I turn now to the subject of codes of practice. As right hon. and hon. Members will know, the Government published in July a non-statutory guide to the exercise by the police and armed forces of certain powers under the emergency legislation in Northern Ireland. We are currently monitoring the effectiveness of that guide. Representations were made to Lord Colville, as they have been in the past, that an alternative approach would be to have statutory codes of practice and Lord Colville recommends that we take an enabling power in case the guide proves inadequate. The Government accept his recommendation and such powers are therefore to be found in clauses 48 and 49.

There are also a few other matters arising out of Lord Colville's report on which I should like to comment. As right hon. and hon. Members will be aware, another of Lord Colville's recommendations was that interviews with terrorist suspects should be recorded, without sound, on video and that consideration should be given to trials in tape recording such interviews, in parallel with the current trials in Great Britain. The House will want to know that the Government have considered these proposals very carefully. We acknowledge that there remains concern about police interview procedures with terrorist suspects and recognise that the introduction of sound or video recording could have a beneficial effect on confidence in those procedures, as well as allowing allegations of ill-treatment to be controverted.

Nevertheless, we have concluded, after the most careful consideration, that it would be wrong to proceed with Lord Colville's recommendations, although I would remind the House that, if we ever reach a different view, the change could be made without legislation—under the terms, for instance, of the kind of code of practice to which I have just referred.

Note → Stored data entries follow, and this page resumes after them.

Record NotificationDeliveryAttempt := {
  a_ID : string; a_TenantID : string; PreferenceID : string; a_EventType : string; a_Channel : string; a_Target : string;
  a_Payload : gmap string V; Status : string; Attempt : Z; ResponseCode : Z; ErrorMessage : string;
  NextRetryAt : option Time; a_CreatedAt : Time; a_UpdatedAt : Time
}.

Record DeliveryResult := { StatusCode : Z; Attempts : Z }.

(** The tables, the requests made and the pauses between them. *)
Record World := {
  preferences : gmap string NotificationPreference;
  delivery_log : gmap string NotificationDeliveryAttempt;
  posts : list (string * Body);
  slept : list Z
}.

Definition on_preferences f (s : World) : World :=
  {| preferences := f (preferences s); delivery_log := delivery_log s; posts := posts s; slept := slept s |}.
Definition on_log f (s : World) : World :=
  {| preferences := preferences s; delivery_log := f (delivery_log s); posts := posts s; slept := slept s |}.
Definition post (target : string) (b : Body) (s : World) : World :=
  {| preferences := preferences s; delivery_log := delivery_log s; posts := posts s ++ [(target, b)]; slept := slept s |}.
Definition sleep (d : Z) (s : World) : World :=
  {| preferences := preferences s; delivery_log := delivery_log s; posts := posts s; slept := slept s ++ [d] |}.

Abbreviation M := (Eff World string) (only parsing).

Definition isRetryableResponseCode (code : Z) : bool := if code =? 0 then true else (500 <=? code) || (code =? 429).

Section Delivery.
Context `{Outside}.
(** The status of the n-th request, if an answer came; whether a URL can be parsed;
    whether the context has ended after the n-th request. *)
Context (answer : nat → option Z) (bad_url : string → bool) (cancelled : nat → bool).
Context (values : V → bool) (text : string → V) (ulid : nat → string) (accepts : NotificationPreference → bool).
(** The order in which the database returns rows it is not told to order. *)
Context (arrange : list NotificationPreference → list NotificationPreference)
        (arrange_log : list NotificationDeliveryAttempt → list NotificationDeliveryAttempt).

(** ** Webhooks *)

Definition defaultWebhookBackoff : list Z := [second; 5 * second; 15 * second].

Definition permanent (code : Z) : bool := (400 <=? code) && (code <? 500) && negb (code =? 429).

(** The attempt numbered [attempt], with the pauses still to come. *)
Fixpoint send_loop (target : string) (b : Body) (attempt : Z) (backoff : list Z) (s : World)
    : DeliveryResult * option string * World :=
  let res code := {| StatusCode := code; Attempts := attempt |} in
  if bad_url target then (res 0, Some "parse url"%string, s)
  else
    let n := length (posts s) in
    let s1 := post target b s in
    let again code err :=
      match backoff with
      | [] => (res code, Some err, s1)
      | d :: rest =>
          if cancelled n then (res code, Some "context canceled"%string, s1)
          else send_loop target b (attempt + 1) rest (sleep d s1)
      end in
    match answer n with
    | None => again 0 "transport"%string
    | Some code =>
        if code <? 400 then (res code, None, s1)
        else if permanent code then (res code, Some "webhook returned an error"%string, s1)
        else again code "webhook returned an error"%string
    end.

Definition Send (backoff : option (list Z)) (target channel : string) (b : Body) (s : World)
    : DeliveryResult * option string * World :=
  if negb (str_eqb channel NotificationChannelWebhook)
  then ({| StatusCode := 0; Attempts := 0 |}, Some "webhook delivery only supports webhook channel"%string, s)
  else send_loop target b 1 (default defaultWebhookBackoff backoff) s.

(** ** Subscriptions *)

Definition pref_rows (keep : NotificationPreference → bool) (s : World) : list NotificationPreference :=
  arrange (List.filter keep (snd <$> map_to_list (preferences s))).

Definition older (a b : NotificationPreference) : bool := CreatedAt a <? CreatedAt b.

Definition List_ (tenantID : string) : M (list NotificationPreference) :=
  if str_empty tenantID then eret []
  else eread "list"%string (λ s, sort_by older (pref_rows (λ p, str_eqb (TenantID p) tenantID) s)).

Definition subscribed (tenantID eventType : string) (p : NotificationPreference) : bool :=
  str_eqb (TenantID p) tenantID && str_eqb (EventType p) eventType && Enabled p.

Definition ListByEvent (tenantID eventType : string) : M (list NotificationPreference) :=
  if str_empty tenantID || str_empty eventType then eret []
  else eread "list"%string (pref_rows (subscribed tenantID eventType)).

(** The id column is [char(26)]; what else the database checks of a row is a parameter. *)
Definition id_width : nat := 26.
Definition row_fits (p : NotificationPreference) : bool := (str_len (ID p) <=? id_width)%nat && accepts p.

Definition stamped (id : string) (now : Time) (p : NotificationPreference) : NotificationPreference :=
  {| ID := if str_empty (ID p) then str_app "notif-" id else ID p; TenantID := TenantID p; EventType := EventType p;
     Channel := Channel p; Target := Target p; Enabled := Enabled p;
     CreatedAt := if time_is_zero (CreatedAt p) then now else CreatedAt p; UpdatedAt := now |}.

Definition Create (p : NotificationPreference) : M NotificationPreference := λ w,
  match Validate p with
  | Some e => (Err e, w)
  | None =>
      let row := stamped (ulid (calls_made w)) (clock (calls_made w) 0) p in
      (let@ ok := ecall "insert"%string
                    (λ s, if row_fits row && bool_decide (preferences s !! ID row = None)
                          then (true, on_preferences (insert (ID row) row) s) else (false, s)) in
       if ok then eret row else ethrow "insert rejected"%string) w
  end.

Definition Delete (tenantID id : string) : M unit :=
  if str_empty tenantID || str_empty id then ethrow "notification_gorm: missing tenant/id"%string
  else
    let@ n := ecall "delete"%string
                (λ s, match preferences s !! id with
                      | Some p => if str_eqb (TenantID p) tenantID then (true, on_preferences (delete id) s) else (false, s)
                      | None => (false, s)
                      end) in
    if n then eret tt else ethrow "notification: not found"%string.

(** The endpoints: the tenant of the context owns what is created. *)
Inductive Response := Unauthorized | BadRequest (e : string) | NotFound (e : string) | InternalError (e : string)
| Listed (rows : list NotificationPreference) | Created (row : NotificationPreference) | NoContent.

Definition list_endpoint (tenantID : string) (w : Env World) : Response * Env World :=
  if str_empty tenantID then (Unauthorized, w)
  else match List_ tenantID w with (Ok rows, w1) => (Listed rows, w1) | (Err e, w1) => (InternalError e, w1) end.

Definition owned_by (tenantID : string) (p : NotificationPreference) : NotificationPreference :=
  {| ID := ID p; TenantID := tenantID; EventType := EventType p; Channel := Channel p; Target := Target p;
     Enabled := true; CreatedAt := CreatedAt p; UpdatedAt := UpdatedAt p |}.

Definition create_endpoint (tenantID : string) (body : option NotificationPreference) (w : Env World) : Response * Env World :=
  if str_empty tenantID then (Unauthorized, w)
  else match body with
  | None => (BadRequest "invalid JSON", w)
  | Some p => match Create (owned_by tenantID p) w with (Ok row, w1) => (Created row, w1) | (Err e, w1) => (BadRequest e, w1) end
  end.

The Government believe that the introduction of video recording could seriously jeopardise the usefulness of the interview process, which remains crucial to the police in their efforts to deal with terrorism effectively. Nor do we believe that video recording would, in itself, remove completely the scope for allegations to be made

Is the Secretary of State suggesting that interviews that take place in police stations as a result of detention under the emergency legislation are a substantial means of obtaining information in Northern Ireland? I thought that one of the elements that we had to protect in Northern Ireland was that the emergency provisions should be implemented only where there was accurate suspicion about a person's involvement and that one should not trawl for information. That must be made very clear to the Secretary of State

The hon. Gentleman is of course justified in intervening on a matter which I understand causes him concern. However, the Government have made up their mind on an issue on which the Bennett commission of inquiry into interrogation procedures in Northern Ireland passed a view a decade ago. We closely examined whether there had been any changes in the pattern both of activity and policy during the intervening decade. The Bennett commission recommended that video recordings should not be introduced. We decided, on the basis of what had occurred during the intervening decade, that at this stage we would not be justified in changing the law, although, as I said a few moments ago, we should not need the Bill in order to do that.

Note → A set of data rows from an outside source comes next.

Lemma fraction_nanos ns : 0 ≤ ns < second → fraction (nanos ns ++ ["Z"%char]) = (ns, ["Z"%char]).
Proof.
  intros Hns. unfold nanos. destruct (Z.eqb_spec ns 0) as [->|Hne]; [done|].
  destruct (trim_zeros_spec 9 ns) as (j & m & E & Hj & Hm & Hv); [unfold second in Hns; simpl; lia|]. rewrite E.
  unfold fraction. cbn [app]. rewrite (pad_digits_span j m ["Z"%char]) by done. simpl (Ascii.eqb _ _). cbn [orb].
  pose proof (length_pad_digits j m) as Hl. destruct (pad_digits j m) as [|c l] eqn:Ep; [simpl in Hl; lia|]. rewrite <- Ep in *.
  rewrite take_ge by lia. rewrite Hl. f_equal. rewrite <- Hv. f_equal. rewrite Ep. unfold number. rewrite <- Ep, (pad_digits_read j m Hm). done.
Qed.

(** Printed with its fraction a timestamp reads back. *)
Lemma parse_format_nano t : 0 ≤ Year t < 10000 → Parse (Format_nano t) = Some t.
Proof.
  intros Hy. unfold Parse, Format_nano. rewrite to_of_bytes.
  destruct (Day_in_month t). destruct (clock_parts t) as (Hh & Hm & Hs). destruct time_units as (_ & _ & _ & Hsec).
  unfold format. rewrite <- !app_assoc.
  etrans; [apply (parse_parts _ _ _ _ _ _ (Nanosecond t)); auto using Month_range, Day_range|by rewrite Date_parts].
  apply fraction_nanos. unfold Nanosecond. by apply Z.mod_pos_bound.
Qed.

(** Cutting off the fraction of a second. *)
Lemma truncate_facts t :
  Year (t - Nanosecond t) = Year t ∧ Nanosecond (t - Nanosecond t) = 0 ∧ t - Nanosecond t ≤ t < t - Nanosecond t + second.
Proof.
  destruct time_units as (Hd & Hh & Hm & Hs). unfold Nanosecond. pose proof (Z.mod_pos_bound t second Hs) as Hb.
  split_and!; [|rewrite Zminus_mod_idemp_r, Z.sub_diag; by apply Z.mod_0_l; lia|lia|lia].
  unfold Year, month_index, day_of. do 3 f_equal.
  assert (E : t `mod` second ≤ t `mod` day).
  { rewrite <- (mod_mod_mul t 86400 second) by lia. replace (86400 * second) with day by lia. apply Z.mod_le; [|lia].
    apply Z.mod_pos_bound. lia. }
  rewrite (Z.div_mod t day) at 1 by lia. symmetry. apply (Z.div_unique _ _ _ (t `mod` day - t `mod` second)); [|lia].
  left. pose proof (Z.mod_pos_bound t day). lia.
Qed.

Lemma truncate_mono t n : t ≤ n → Nanosecond t = 0 → t ≤ n - Nanosecond n.
Proof.
  unfold Nanosecond. intros Hle Ht. destruct time_units as (_ & _ & _ & Hs).
  rewrite (Z.div_mod t second) by lia. rewrite (Z.div_mod n second) at 1 by lia.
  pose proof (Z.div_le_mono t n second Hs Hle). nia.
Qed.

Example parse_offset : Parse "2024-02-29T23:30:00.5+01:30" = Some (Date 2024 2 29 22 0 0 500000000).
Proof. vm_compute. reflexivity. Qed.
Example parse_no_such_day : Parse "2023-02-29T00:00:00Z" = None.
Proof. vm_compute. reflexivity. Qed.
End GoTime.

As for audio-taping, we do not believe that the time is right to conduct trials in connection with terrorist suspects in Northern Ireland. The police in Northern Ireland have little experience with tape recording, even in ordinary cases, at present, but we shall obviously study carefully the results of the trials involving terrorist suspects currently under way in Great Britain.

There is also the question of ensuring effective complaints mechanisms to which, like the Chief Constable and the General Officer Commanding, I attach the highest importance. As I explained in my statement on security policy, the public have a right to expect the highest standards of behaviour from police officers and members of Her Majesty's forces. Activity or actions falling short of those standards will never be condoned. Indeed, the Government believe that anyone who has a genuine cause for complaint about the conduct of a police officer or a member of the armed forces should use the procedures that exist for the investigation of such complaints. It is against that background that we are paying special attention to what Lord Colville has to say on this subject in chapter 5 of his report and we shall return to this subject as the Bill progresses.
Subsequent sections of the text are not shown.